# Wishlist feature added



## JBroida (Sep 4, 2019)

Hey guys, just a heads up that we are in the process of adding a wishlist to the website. Its already active and working, but we will be improving implementation as time goes on. Its been a requested feature for a while, so i'm glad we finally got it up there. You can access the wishlist via the tab on the left side of the website, and items can be added when you are viewing that product page.

Let me know if you guys have any questions about it.

-Jon


----------



## CoteRotie (Sep 4, 2019)

I know what's on Chef Doom's wishlist.


----------



## M1k3 (Sep 5, 2019)

JBroida said:


> Hey guys, just a heads up that we are in the process of adding a wishlist to the website. Its already active and working, but we will be improving implementation as time goes on. Its been a requested feature for a while, so i'm glad we finally got it up there.
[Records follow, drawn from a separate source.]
(** * Image-quality and readability scoring of the OCR demo

    A shallow embedding of the two scoring classes of the application,
    [DocumentBlurDetector] (the blur-check route) and
    [DocumentReadabilityChecker] (the readability route), followed by the
    properties established about them.

    Modelling conventions.
    - A JavaScript [number] is a real number or [NaN]; rounding of IEEE
      doubles and the two infinities are not represented.  Every division
      of the modelled code has a divisor that is either a non-zero literal
      or the length of an array (a loop counter) whose dividend is then the
      empty sum [0], so the only non-finite value that these functions can
      create from finite inputs is [0/0 = NaN].  An equation between a
      returned number and a formula therefore gives the value up to the
      rounding of the doubles; what the code decides by comparing numbers
      ([isBlurry], [isReadable], the suggestions) is stated on the numbers
      it returns, and bounds are stated where rounding cannot reach them.
    - A text whose characters the code looks at (the recognised text, which
      is split at white space) is the list of its UTF-16 code units; the
      messages and labels that the code only builds, compares with the empty
      string and passes on are [string]s.
    - Integer-valued program variables (pixel intensities, indices, image
      dimensions, counters) are in [Z].
    - A [Uint8Array] is a [list Z]; reading outside of it gives [undefined],
      which arithmetic turns into [NaN].
    - A call that may throw returns an [outcome]; the external collaborators
      (image decoding by sharp, recognition by tesseract) are inputs. *)

From Stdlib Require Import Reals Lra Lia Psatz ZArith NArith List String Ascii Bool.
From Stdlib Require Import DecimalString.
Import ListNotations.


(* ================================================================= *)
(** ** JavaScript numbers *)

Module JS.
(** * The Plyr façade (src/plyr1.js): a shallow embedding

    The class [Plyr] of src/plyr1.js is a façade over a media element (the
    bound Provider) and a number of collaborators imported from sibling
    modules (ui, media, captions, Listeners, Ads, ...).  Only the façade is
    part of the sources; every collaborator is modelled by the calls the
    façade makes to it, recorded in a trace, and by an oracle of the
    environment that decides whether such a call throws.  What a
    collaborator does behind such a call is outside the embedding: in
    particular collaborators are taken not to assign the fields of the
    instance that the class itself assigns.

    The embedding is a state-and-exception monad over a [World] holding the
    document (attributes and parents of elements, the Provider surface of
    media elements), the instance under construction ([this]), the trace of
    effects and the queue of promise jobs. *)

From stdpp Require Import gmap strings list fin_maps pretty.
#[local] Set Warnings "-register-all".

(** ** JSON values and configuration objects *)

(** Values that [JSON.parse] produces and that configuration objects hold.
    Numbers are restricted to integers; an object maps its keys to values
    (the order of the keys is not observed by the façade). *)
Inductive json :=
| JNull
| JBool (b : bool)
| JNum (z : Z)
| JStr (s : string)
| JArr (l : list json)
| JObj (m : gmap string json).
You can access the wishlist via the tab on the left side of the website, and items can be added when you are viewing that product page.
> 
> Let me know if you guys have any questions about it.
> 
> -Jon



Sounds great. Is there going to be an "add all" option also? Or just have to individually add your whole store to the list?


----------



## Michi (Sep 5, 2019)

M1k3 said:


> Sounds great. Is there going to be an "add all" option also? Or just have to individually add your whole store to the list?


Good question! 

Jon, you will probably have to upgrade your hosting service for more disk space…


----------



## valgard (Sep 5, 2019)

JBroida said:


> Hey guys, just a heads up that we are in the process of adding a wishlist to the website. Its already active and working, but we will be improving implementation as time goes on. Its been a requested feature for a while, so i'm glad we finally got it up there. You can access the wishlist via the tab on the left side of the website, and items can be added when you are viewing that product page.
> 
> Let me know if you guys have any questions about it.
> 
> -Jon


Hello Jon, are you going to add the feature for sold out items?


----------



## M1k3 (Sep 5, 2019)

valgard said:


> Hello Jon, are you going to add the feature for sold out items?



I noticed this yesterday. I hope it gets added.


----------



## riba (Sep 6, 2019)

The genie feature is lacking


----------



## SundayGourmet (Jan 8, 2022)

JBroida said:


> Hey guys, just a heads up that we are in the process of adding a wishlist to the website. Its already active and working, but we will be improving implementation as time goes on. Its been a requested feature for a while, so i'm glad we finally got it up there. You can access the wishlist via the tab on the left side of the website, and items can be added when you are viewing that product page.
> 
> Let me know if you guys have any questions about it.
> 
> -Jon


Do you ever get shigefusa knives? I'm looking for a kitaeji.


----------